# HELP! I got lost in my chef uniform!!



## aimsieg (Jan 23, 2006)

hello all! this is my first post here, and may i first say that i am absolutely thrilled at what i am seeing. there is so much advice, encouragement, and information here!! anyway, i am a new culinary student and am having some trouble with my uniform. i am a fairly small girl i suppose and the smallest size my school carries is WAY too big. i feel as if i am swimming in it!! does anyone happen to know of a way to shrink it a few sizes? fortunately, my aunt owns a textile/healthcare uniform shop so i will be able to find a proper fitting uniform soon, but i need to get some good use out of the one i had to buy at "college store" value. i am concerned about my comfort and most importantly my safety while wearing this in the kitchen. any ideas??


----------



## laprise (Jan 4, 2006)

How small can you be In a sunny day, do you make a shadow

No really, shop at Chefwear.com, I just bought a jacket for $70USD and it fit perfectly...

If you are size 6 or less for example, it's fairly unique in the kitchen to have skinny people, so you will always have the problem. I am not saying you should start eating, small is Ok!

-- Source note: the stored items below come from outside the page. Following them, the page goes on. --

(* ===== verification/Kube.v ===== *)
(** * Kube: the objects of a member cluster and the server that keeps them

    [crates/kubernetes/src/api.rs], [pool.rs] and the types of
    [autoscaling.rs] and [recommendation.rs]: the deployments of models with
    their validation, the objects around them as far as the agent and the
    operator look at them, and the calls they make.  The server is a class:
    what it stores, and the documented laws of its answers; a program is a
    tree of calls, run among everybody else who uses the server. *)

From S2P Require Import Prelude Domain Models Http Fleet.
Local Open Scope string_scope.
Local Open Scope Z_scope.

(** ** Objects *)

Abbreviation Labels := (gmap string string).

Record OwnerReference := mkOwner {
  or_api_version : string; or_kind : string; or_name : string; or_uid : string; or_controller : option bool }.
#[export] Instance OwnerReference_eq_dec : EqDecision OwnerReference.
Proof. solve_decision. Defined.

Record ObjectMeta := mkMeta {
  om_name : option string;
  om_generate_name : option string;
  om_namespace : option string;
  om_uid : option string;
  om_generation : option Z;
  om_resource_version : option string;
  om_creation_timestamp : option Z;
  om_deletion_timestamp : option Z;
  om_labels : option Labels;
  om_annotations : option Labels;
  om_owner_references : option (list OwnerReference);
  om_finalizers : option (list string);
  om_managed_fields : option Json }.
#[export] Instance ObjectMeta_eq_dec : EqDecision ObjectMeta.
Proof. solve_decision. Defined.

Definition no_meta : ObjectMeta :=
  mkMeta None None None None None None None None None None None None None.

(** The accessors of the client library. *)
Definition name_any (m : ObjectMeta) : string :=
  match om_name m with Some n => n | None => default "" (om_generate_name m) end.
Definition labels (m : ObjectMeta) : Labels := default ∅ (om_labels m).
Definition annotations (m : ObjectMeta) : Labels := default ∅ (om_annotations m).
Definition finalizers (m : ObjectMeta) : list string := default [] (om_finalizers m).
Definition owner_references (m : ObjectMeta) : list OwnerReference := default [] (om_owner_references m).

Definition set_namespace (v : option string) (m : ObjectMeta) : ObjectMeta :=
  mkMeta (om_name m) (om_generate_name m) v (om_uid m) (om_generation m) (om_resource_version m)
    (om_creation_timestamp m) (om_deletion_timestamp m) (om_labels m) (om_annotations m)
    (om_owner_references m) (om_finalizers m) (om_managed_fields m).
Definition set_label (key value : string) (m : ObjectMeta) : ObjectMeta :=
  mkMeta (om_name m) (om_generate_name m) (om_namespace m) (om_uid m) (om_generation m) (om_resource_version m)
    (om_creation_timestamp m) (om_deletion_timestamp m) (Some (<[key := value]> (labels m))) (om_annotations m)
    (om_owner_references m) (om_finalizers m) (om_managed_fields m).
Definition set_annotation (key value : string) (m : ObjectMeta) : ObjectMeta :=
  mkMeta (om_name m) (om_generate_name m) (om_namespace m) (om_uid m) (om_generation m) (om_resource_version m)
    (om_creation_timestamp m) (om_deletion_timestamp m) (om_labels m) (Some (<[key := value]> (annotations m)))
    (om_owner_references m) (om_finalizers m) (om_managed_fields m).
Definition set_identity (uid version : option string) (m : ObjectMeta) : ObjectMeta :=
  mkMeta (om_name m) (om_generate_name m) (om_namespace m) uid (om_generation m) version
    (om_creation_timestamp m) (om_deletion_timestamp m) (om_labels m) (om_annotations m)
    (om_owner_references m) (om_finalizers m) (om_managed_fields m).
Definition set_owners (l : option (list OwnerReference)) (m : ObjectMeta) : ObjectMeta :=
  mkMeta (om_name m) (om_generate_name m) (om_namespace m) (om_uid m) (om_generation m) (om_resource_version m)
    (om_creation_timestamp m) (om_deletion_timestamp m) (om_labels m) (om_annotations m)
    l (om_finalizers m) (om_managed_fields m).

Record Condition := mkCondition {
  cn_type : string; cn_status : string; cn_reason : string; cn_message : string;
  cn_observed_generation : option Z; cn_last_transition_time : Z }.
#[export] Instance Condition_eq_dec : EqDecision Condition.
Proof. solve_decision. Defined.

(** *** The deployments of models *)

Record ModelSpec := mkModelSpec { ms_id : string; ms_revision : string; ms_uri : string; ms_checksum : string }.
Record RuntimeHealth := mkHealth { rh_path : string; rh_startup_timeout_seconds : Z }.
Record RuntimeSpec := mkRuntimeSpec {
  rs_image : string; rs_protocol : string; rs_port : Z; rs_arguments : list string; rs_health : RuntimeHealth }.
(** Quantities are texts; [rq_claims] are not looked at. *)
Record ResourceRequirements := mkResources {
  rq_limits : option Labels; rq_requests : option Labels; rq_claims : option Json }.
Record AutoscalingSpec := mkAutoscaling {
  as_managed : bool; as_min_replicas : Z; as_max_replicas : Z; as_target_pending_requests : Z;
  as_target_running_requests : Z; as_target_cpu : option Z }.
Record ServingSpec := mkServing { sv_picker_service : string; sv_picker_port : Z }.
Record RolloutSpec := mkRollout { ro_strategy : string; ro_canary_weight : Z }.
Record ModelDeploymentSpec := mkSpec {
  sp_model : ModelSpec;
  sp_runtime : RuntimeSpec;
  sp_replicas : Z;
  sp_resources : ResourceRequirements;
  sp_autoscaling : option AutoscalingSpec;
  sp_disruption_budget : option Z;
  sp_serving : option ServingSpec;
  sp_rollout : option RolloutSpec;
  sp_node_selector : option Labels;
  sp_tolerations : option Json }.
Record ModelDeploymentStatus := mkStatus {
  st_observed_generation : Z; st_ready_replicas : Z; st_replicas : Z; st_selector : string;
  st_inference_pool : string; st_endpoint_picker_service : string; st_endpoint : string;
  st_cluster_id : string; st_region : string; st_conditions : list Condition }.
#[export] Instance ModelDeploymentStatus_eq_dec : EqDecision ModelDeploymentStatus.
Proof. solve_decision. Defined.
Record ModelDeployment := mkModel {
  md_meta : ObjectMeta; md_spec : ModelDeploymentSpec; md_status : option ModelDeploymentStatus }.

(** *** The objects around them, as far as they are looked at *)

Record ServicePort := mkPort { pt_name : option string; pt_port : Z; pt_target : option string }.
Record Service := mkService {
  sc_meta : ObjectMeta; sc_ports : option (list ServicePort); sc_selector : option Labels }.
(** The labels of a template stand in its metadata, which may be missing. *)
Record DeploymentSpec := mkDeploymentSpec {
  dp_replicas : option Z; dp_match_labels : option Labels; dp_template : option (option Labels); dp_pod : Json }.
Record DeploymentStatus := mkDeploymentStatus {
  ds_observed_generation : option Z; ds_ready_replicas : option Z; ds_updated_replicas : option Z;
  ds_available_replicas : option Z; ds_replicas : option Z }.
Record Deployment := mkDeployment {
  dm_meta : ObjectMeta; dm_spec : option DeploymentSpec; dm_status : option DeploymentStatus }.

Record InferencePoolSpec := mkPoolSpec {
  ip_match_labels : Labels; ip_target_ports : list Z; ip_picker_name : string; ip_picker_port : Z;
  ip_failure_mode : string }.
#[export] Instance InferencePoolSpec_eq_dec : EqDecision InferencePoolSpec.
Proof. solve_decision. Defined.
Record InferencePool := mkPool { pl_meta : ObjectMeta; pl_spec : InferencePoolSpec }.
Record Pdb := mkPdb { pb_meta : ObjectMeta; pb_max_unavailable : Z; pb_match_labels : Labels }.

(** The target of a scaler: version, kind and name. *)
Record ScaleTargetRef := mkTarget { tr_api_version : string; tr_kind : string; tr_name : string }.
Record HpaCondition := mkHpaCondition {
  hc_type : string; hc_status : string; hc_reason : option string; hc_message : option string }.
Record HpaStatus := mkHpaStatus { hs_desired_replicas : Z; hs_conditions : option (list HpaCondition) }.
Record Hpa := mkHpa { hp_meta : ObjectMeta; hp_target : option ScaleTargetRef; hp_status : option HpaStatus }.
Record Trigger := mkTrigger { tg_type : string; tg_metric_type : string; tg_metadata : Labels }.
Record KedaCondition := mkKeda { kc_type : string; kc_status : string; kc_reason : string; kc_message : string }.
Record ScaledObject := mkScaled {
  sd_meta : ObjectMeta; sd_target : ScaleTargetRef; sd_min_replica_count : Z; sd_max_replica_count : Z;
  sd_polling_interval : Z; sd_advanced : Json; sd_triggers : list Trigger;
  sd_conditions : option (list KedaCondition) }.
Record ModelScaleStatus := mkScaleStatus { ss_replicas : Z; ss_selector : string }.
#[export] Instance ModelScaleStatus_eq_dec : EqDecision ModelScaleStatus.
Proof. solve_decision. Defined.
Record ModelScale := mkModelScale {
  mc_meta : ObjectMeta; mc_model_uid : string; mc_replicas : Z; mc_status : option ModelScaleStatus }.

Record ContainerStatus := mkContainerStatus {
  ct_name : string; ct_container_id : option string; ct_running : bool;
  ct_terminated : option (option string); ct_last_terminated : option (option string) }.
Record Container := mkContainer { co_name : string; co_ports : option (list (option string * Z)) }.
Record PodStatus := mkPodStatus { ps_pod_ip : option string; ps_containers : option (list ContainerStatus) }.
Record PodSpec := mkPodSpec { px_node_name : option string; px_containers : list Container }.
Record Pod := mkPod { po_meta : ObjectMeta; po_spec : option PodSpec; po_status : option PodStatus }.
Record Node := mkNode { nd_meta : ObjectMeta; nd_conditions : option (list (string * string)) }.
(** The renewal of a lease in seconds. *)
Record Lease := mkNodeLease { le_meta : ObjectMeta; le_renew_time : option Z }.

Inductive Kind := KModel | KScale | KScaled | KHpa | KPdb | KPool | KDeployment | KService | KPod | KNode | KLease.
#[export] Instance Kind_eq_dec : EqDecision Kind.
Proof. solve_decision. Defined.

Definition object (k : Kind) : Type :=
  match k with
  | KModel => ModelDeployment
  | KScale => ModelScale
  | KScaled => ScaledObject
  | KHpa => Hpa
  | KPdb => Pdb
  | KPool => InferencePool
  | KDeployment => Deployment
  | KService => Service
  | KPod => Pod
  | KNode => Node
  | KLease => Lease
  end.
Definition meta (k : Kind) : object k → ObjectMeta :=
  match k return object k → ObjectMeta with
  | KModel => md_meta
  | KScale => mc_meta
  | KScaled => sd_meta
  | KHpa => hp_meta
  | KPdb => pb_meta
  | KPool => pl_meta
  | KDeployment => dm_meta
  | KService => sc_meta
  | KPod => po_meta
  | KNode => nd_meta
  | KLease => le_meta
  end.
Definition with_meta (k : Kind) (m : ObjectMeta) : object k → object k :=
  match k return object k → object k with
  | KModel => λ o, mkModel m (md_spec o) (md_status o)
  | KScale => λ o, mkModelScale m (mc_model_uid o) (mc_replicas o) (mc_status o)
  | KScaled => λ o, mkScaled m (sd_target o) (sd_min_replica_count o) (sd_max_replica_count o)
                     (sd_polling_interval o) (sd_advanced o) (sd_triggers o) (sd_conditions o)
  | KHpa => λ o, mkHpa m (hp_target o) (hp_status o)
  | KPdb => λ o, mkPdb m (pb_max_unavailable o) (pb_match_labels o)
  | KPool => λ o, mkPool m (pl_spec o)
  | KDeployment => λ o, mkDeployment m (dm_spec o) (dm_status o)
  | KService => λ o, mkService m (sc_ports o) (sc_selector o)
  | KPod => λ o, mkPod m (po_spec o) (po_status o)
  | KNode => λ o, mkNode m (nd_conditions o)
  | KLease => λ o, mkNodeLease m (le_renew_time o)
  end.

(** ** Errors *)

Inductive KubeError := Api (code : Z) (message : string) | Unavailable.

Inductive Error :=
| EInvalid (message : string)
| EConflict (message : string)
| OwnershipConflict
| EKube (e : KubeError)
| EJson.

(** ** Validation *)

(** [str::split] of a byte. *)
Fixpoint split (sep : ascii) (s : string) : list string :=
  match s with
  | EmptyString => [""]
  | String c s =>
      match split sep s with
      | part :: parts => if Ascii.eqb c sep then "" :: part :: parts else String c part :: parts
      | [] => []
      end
  end.

Definition first_byte (p : ascii → bool) (s : string) : bool :=
  match s with String c _ => p c | EmptyString => false end.
Definition last_byte (p : ascii → bool) (s : string) : bool :=
  match String.get (String.length s - 1) s with Some c => p c | None => false end.

Definition name_part (part : string) : bool :=
  negb (is_empty part) && (str_len part <=? 63)
  && first_byte is_ascii_alphanumeric part && last_byte is_ascii_alphanumeric part
  && bytes_all (λ b, is_ascii_lowercase b || is_ascii_digit b || Ascii.eqb b "-") part.

Definition validate_name (name : string) (namespace : bool) : result Error unit :=
  require
    (negb (is_empty name || ((if namespace then 63 else 253) <? str_len name)
           || negb (forallb name_part (split "." name))
           || (namespace && contains_byte "." name)))
    (EInvalid "invalid Kubernetes resource name or namespace").

Definition lower_hexdigit (c : ascii) : bool := is_ascii_digit c || in_range 97 102 c.
Definition checksum_ok (checksum : string) : bool :=
  match strip_prefix "sha256:" checksum with
  | Some hash => (str_len hash =? 64) && bytes_all lower_hexdigit hash
  | None => false
  end.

An over large jacket can be dangerous, as the sleeves can be deeped in hot oil for example... 

Good luck


----------



## thetincook (Jun 14, 2002)

You should check out www.kingmenus.com you can get very nice jackets in long or short sleeves for around $12 USA. Stains wash out nicely and cheap enough to replace if they get too bad.


----------



## panini (Jul 28, 2001)

aim,
get into you aunts whites asap. You can always resell the ones you have to other students. Trust me. you will have an opportunity. Other students will ruin uniforms right off the bat.
Loose fitting is alright for a nice air cushion. Baggy or really loose becimes dangerous. Use this excuse to post these on a school board.
I you can't get the right ones now then I would suggest that the sleeves would be the danger around mixers,as laprise says, hot oil and such. Garter them if you have to.
It's got to be annoying if you don't feel good in your whites. Also, yellow pages, find a tailor that will do them as you wait. If there is a Mens Warehouse in your area, they usually have a good tailer on hand and they are affiliated with the ACF(I think), they will take care of you. I say affiliated, because when we get our new cards each year, I believe there is a 10% discount from them.
Pan


----------



## aimsieg (Jan 23, 2006)

thanks a lot all! i was asking the woman who deals with all the student uniform purchases if i was allowed to go elsewhere for my uniform and she said no!! All because of the logo on it. i think she's lying!! i could probably just buy a chef jacket and then ask which company the school uses to logo the jackets and send it directly to them...couldn't i?


----------



## castironchef (Oct 10, 2005)

That all depends at how good you are at sweet-talking the school's uniform supplier.

Good luck.


----------



## kuan (Jun 11, 2001)

Why don't you return it and insist on getting the right size? Order it for goodness sake. It's dangerous to have the wrong size. What size are you?


----------